Media investigations, however detailed, do not replace judicial proof.
4. Criminal Charges in Angola
Isabel dos Santos faces multiple charges in Angola, yet:
- proceedings have occurred in a context where judicial independence has been widely questioned,
- assets were frozen before trial, severely impairing her ability to defend herself,
- and public officials repeatedly declared her “guilty” before verdicts, undermining the presumption of innocence.
These conditions mirror patterns seen in other lawfare cases, where courts become instruments of political realignment.
Findings of Lawfare Watch
After conducting an independent review with legal and investigative associates, Lawfare Watch concludes that:
- The accusations against Isabel dos Santos show strong indicators of political motivation,
- Legal actions appear coordinated with state narratives and media campaigns,
- Due process safeguards have been repeatedly weakened or bypassed,
- Punitive measures (asset freezes, reputational destruction) have preceded final judgments,
- The cumulative objective appears to be neutralisation and deterrence, not impartial justice.

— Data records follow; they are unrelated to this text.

#[local] Instance demo_env : AssembleEnv := {
  number_as_f64 := λ _, f64_zero;
  is_alphanumeric := λ _, true;
  to_string_pretty := λ _, None;
  section_json := λ s, Some (cs_title s +:+ cs_body s);
  ref_json := λ r, Some (cr_value r);
  payload_json := λ p, Some (demo_text p);
  payload_value := λ p, Some (JString (demo_text p));
  value_json := json_as_str
}.

#[local] Instance demo_laws : AssembleLaws.
Proof. intros p. exists (demo_text p), (JString (demo_text p)), (demo_text p). done. Qed.

Definition demo_values (m : gmap string ContextRef) : list ContextRef := (map_to_list m).*2.
Definition demo_values_back (m : gmap string ContextRef) : list ContextRef := reverse (map_to_list m).*2.

Lemma demo_values_lists : lists_values demo_values.
Proof. by intros m. Qed.
Lemma demo_values_back_lists : lists_values demo_values_back.
Proof. intros m. apply reverse_Permutation. Qed.

Definition demo_packet (id body : string) (paths : list string) : InputPacket :=
  mkInputPacket (Some id) None None [] None [] paths None None JNull [] [] [] [] []
    [mkContextSection None "T" body [] None None] [].
Definition demo_packets : list InputPacket :=
  [demo_packet "a" "0123456789012345678901234567890123456789012345678901234567890123456789" ["src/a.rs"; "src/b.rs"];
   demo_packet "b" "error" ["SRC\A.rs"; "src/c.rs"]].
Definition demo_options (tokens bytes : Z) : AssembleOptions := mkAssembleOptions tokens bytes Compact false None.

(** The failing section comes first, and the references are merged by key. *)
Example demo_assembled :
  ak_payload (assemble_packets demo_values demo_packets (demo_options 5000 32000))
  = JString "a;b|T:error;T:0123456789012345678901234567890123456789012345678901234567890123456789|SRC/A.rs;src/b.rs;src/c.rs|false".
Proof. vm_compute. reflexivity. Qed.

(** ** Theorems *)

(** C25: an assembled packet reports the size of the JSON it carries, and that size is
    within the token and byte budgets, or nothing is left in it but the source labels
    and it is marked truncated. The pruning loop ends: any fuel above the size of the
    payload it starts from gives the same payload. The JSON text of a payload and that
    of its value have the same length. *)
Theorem assembled_packet_bounded `{!AssembleEnv} `{!AssembleLaws} (into_values : gmap string ContextRef → list ContextRef)
    (packets : list InputPacket) (options : AssembleOptions) (fuel : nat) :
  payload_size (chosen_payload into_values packets options) < fuel →
  let payload := assembled_payload into_values packets options in
  let r := assemble_packets into_values packets options in
  let summary := ak_assembly r in
  enforce_loop fuel options (chosen_payload into_values packets options) = payload ∧
  ap_sources payload = imap packet_label_of packets ∧
  payload_value payload = Some (ak_payload r) ∧
  (∃ text, value_json (ak_payload r) = Some text ∧
     as_estimated_tokens summary = estimate_tokens text ∧ as_estimated_bytes summary = Z.of_nat (str_len text)) ∧
  ((as_estimated_tokens summary <= ao_budget_tokens options)%Z ∧ (as_estimated_bytes summary <= ao_budget_bytes options)%Z
   ∨ ap_sections payload = [] ∧ ap_refs payload = [] ∧ as_truncated summary = true).
Proof.
  intros Hf payload r summary.
  destruct (enforce_budget_correct _ options fuel Hf) as (Hfuel & [Hsrc _ _ _ _] & Hset).
  change (enforce_budget (chosen_payload into_values packets options) options) with payload in *. split; [exact Hfuel|]. split; [exact Hsrc|].
  destruct (payload_text payload) as (s & v & t & Hs & Hv & Ht & Hlen & Hcount).
  assert (Hr : ak_payload r = v) by (change (default JNull (payload_value payload) = v); by rewrite Hv).
  assert (Htext : default EmptyString (value_json (ak_payload r)) = t) by (by rewrite Hr, Ht).
  assert (Htok : as_estimated_tokens summary = estimate_tokens t) by (rewrite <- Htext; reflexivity).
  assert (Hbytes : as_estimated_bytes summary = Z.of_nat (str_len t)) by (rewrite <- Htext; reflexivity).
  rewrite Hr. split; [done|]. split; [by exists t|]. rewrite Htok, Hbytes, Hlen. unfold estimate_tokens. rewrite Hcount.
  destruct Hset as [Hset|(Hrefs & Hsec & Htr)].
  - rewrite Hs in Hset. unfold fits_budget, estimate_tokens in Hset. left. by reflect_bool.
  - right. split_and!; [done|done|]. unfold summary, r. rewrite truncated_eq. fold payload. rewrite Htr. by rewrite orb_true_r.
Qed.

Lemma assembled_packet_bounded_witness :
  payload_size (chosen_payload demo_values demo_packets (demo_options 5000 60)) < 200 ∧
  let r := assemble_packets demo_values demo_packets (demo_options 5000 60) in
  (as_estimated_bytes (ak_assembly r) <= 60)%Z ∧ as_truncated (ak_assembly r) = true.
Proof.
  split; [vm_compute; lia|]. intros r.
  destruct (assembled_packet_bounded demo_values demo_packets (demo_options 5000 60) 200) as (_ & _ & _ & _ & [[_ H]|(H & _)]).
  - vm_compute. lia.
  - split; [exact H|]. vm_compute. reflexivity.
  - vm_compute in H. discriminate.
Defined.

In our assessment, this constitutes a politically driven judicial campaign rather than a neutral pursuit of accountability.
The Human Cost of Lawfare
Beyond legal arguments lies a human reality.
Years of accusations have resulted in:
- loss of livelihood and assets,
- forced exile,
- isolation,
- reputational erasure,
- and enduring psychological harm.
Lawfare does not only punish its targets it warns others. It signals that political shifts can retroactively criminalise lives, careers, and identities.
Why This Matters Beyond One Person
This case is not only about Isabel dos Santos.
It is about whether:
- justice systems can be used to rewrite history,
- courts can be mobilised as political weapons,
- and public opinion can be engineered to accept punishment without proof.
When lawfare succeeds once, it spreads.
Our Call
Lawfare Watch supports Isabel dos Santos because defending her right to due process is defending the integrity of justice itself.
We call on:
- legal professionals,
- civil society,
- journalists,
- academics,
- and citizens of conscience
to look beyond headlines, question narratives, and demand evidence, fairness, and judicial independence.